What is your park screen ritual?: taking care of your mental stamina

Davis: Hey everybody, this is GRE Bites. My name is Davis, and I’m an educator with over ten years of experience.

Orion: And I’m Orion, the founder of StellarGRE.

Davis: We’re here to bring you your weekly bite-sized episode on GRE prep and grad school admissions. Check out our top-rated GRE self-study program at stellargre.com. And don’t forget, you can use the code “BITES” for 10% off any membership.

Alright, this week we have another listener question that reached out to us via email. Caitlyn, thank you so much for your questions. We’ll address one question in this episode and will follow up with another episode for your other question.

So, for question one that Caitlyn posed: She says, “In Episode 19 of GRE Bites, you mentioned having a whole mental recharge ritual during what you call the ‘park screen’ that allows you to let go of what you previously did and to prepare yourself for what is to come. What specific steps do you use or recommend? Do you have some favorite self-talk statements that you repeat? Do you have a favorite breathing exercise you recommend? I play competitive softball and golf. This park screen ritual would probably be helpful between pitches and innings, as well as between golf shots or rounds, to stay mentally fresh for the entire game. Any tips on how to cope with making an error or hitting a bad shot and not letting it affect the next play or shot?”

This is a fantastic question. Caitlyn, I’m glad you brought up sports because I think we can think of the park screen as a type of focusing ritual. What is the park screen, just to be clear?

Orion: Oh, yes. A park screen is an untimed portion of the GRE. Most screens on the GRE have a timer in the upper right-hand corner that automatically progresses the test when it counts down to zero.
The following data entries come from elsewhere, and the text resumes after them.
Lemma sched_audit_ok s a (Q : Z -> sched_state H -> Prop) :
  queue_shape s ->
  (forall a', issues_added (audit_issues s) scheduler_clear_audit_info a' ->
     Q (audit_issues s) (with_audit s a')) ->
  wp scheduler_audit_unlocked Q (with_audit s a).
Proof.
  intros Qs HQ. apply wp_bind, wp_mod, wp_bind.
  set (a0 := scheduler_clear_audit_info <| audits_run := 1 |>).
  set (f := fun i => task_issues (get_task s i)).
  assert (forall l, 0 <= sum_of f l <= 4 * Z.of_nat (length l)) as Hsum
    by (intros l; apply sum_of_bound; intros i; apply task_issues_bound).
  apply (wp_for _ _ (fun l s' => exists a', s' = with_audit s a' /\
    issues_added (sum_of f l) scheduler_clear_audit_info a')).
  - exists a0. split; [reflexivity|]. by split.
  - intros l i r s' E (a' & -> & Ea). pose proof (slots_split _ _ _ E) as [-> Hi].
    specialize (Hsum l). apply wp_bind, wp_get.
    change (get_task (with_audit s a') (length l)) with (get_task s (length l)).
    rewrite sum_of_snoc. apply audit_task_ok.
    + destruct Ea as [-> _]. cbn. lia.
    + intros a2 Ha2. exists a2. split; [done|]. by eapply issues_added_trans.
  - intros s' (a' & -> & Ea). apply wp_bind. specialize (Hsum slots).
    pose proof (count_if_bound (stale_entry s) (seqZ 0 (count (scheduler_ready_queue_info s)))) as Hc.
    rewrite length_seqZ in Hc. pose proof (qs_count s Qs).
    apply audit_queue_ok; [done|destruct Ea as [-> _]; cbn in *; lia|]. intros a2 Ha2.
    assert (issues_added _ _ _) as Ea2 by (eapply issues_added_trans; [exact Ea|exact Ha2]).
    apply wp_bind, wp_get, wp_bind, maybe_issue_ok; [done|destruct Ea2 as [-> _]; cbn in *; lia|].
    intros a3 Ha3. assert (issues_added _ _ _) as Ea3 by (eapply issues_added_trans; [exact Ea2|exact Ha3]).
    apply wp_bind, wp_get, wp_bind, maybe_issue_ok;
      [done|destruct Ea3 as [-> _]; pose proof (b2z_bound (bad_pointer (scheduler_current_running_task s)));
       cbn in *; unfold bad_pointer in *; lia|].
    intros a4 Ha4. assert (issues_added _ _ _) as Ea4 by (eapply issues_added_trans; [exact Ea3|exact Ha4]).
    apply wp_get. change (issues_found (scheduler_audit_info (with_audit s a4))) with (issues_found a4).
    change (issues_added (audit_issues s) scheduler_clear_audit_info a4) in Ea4.
    replace (issues_found a4) with (audit_issues s) by (destruct Ea4 as [-> _]; cbn; lia). by apply HQ.
Qed.

(** ** Clearing and repairing *)

Definition emptied_queue s : sched_state H :=
  s <| scheduler_ready_queue_info ::= fun q =>
         q <| count := 0 |> <| head := 0 |> <| tail := 0 |>
           <| selected_slot := SCHEDULER_NO_TASK_SELECTED |> <| task_ids := replicate 16 0 |> |>
    <| scheduler_ready_queue_slots := cleared_slots |>.

Lemma sched_ok_emptied F K s ts st h :
  scheduler_pointer_points_to_task_table (scheduler_current_running_task s) = true ->
  scheduler_pointer_points_to_task_table (scheduler_current_switched_task s) = true ->
  core F K ts st h -> sched_ok F K (upd (emptied_queue s) ts st h).
Proof. intros Hr Hs Hc. constructor; [done|constructor; cbn; (done || lia)|done|done]. Qed.

Definition is_inactive (t : scheduler_task_t) : bool := used t && state_is_inactive (state t).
However, there are screens between the timed sections of the exam that do not have timers. Typically, these screens don’t contain any significant information, so students often skip over them quickly. However, they could use these park screens for a reasonable amount of time to create de facto breaks during the test. This is beneficial because, otherwise, you officially get only one-minute breaks between most timed sections and a 10-minute break about halfway through. Utilizing the park screen evens the odds and creates some breathing room as you navigate this marathon of an exam. It’s important to know how to identify the park screen and how to use it responsibly. I believe I mentioned in that episode, which Caitlyn is referencing, that I have my own ritual for dealing with this.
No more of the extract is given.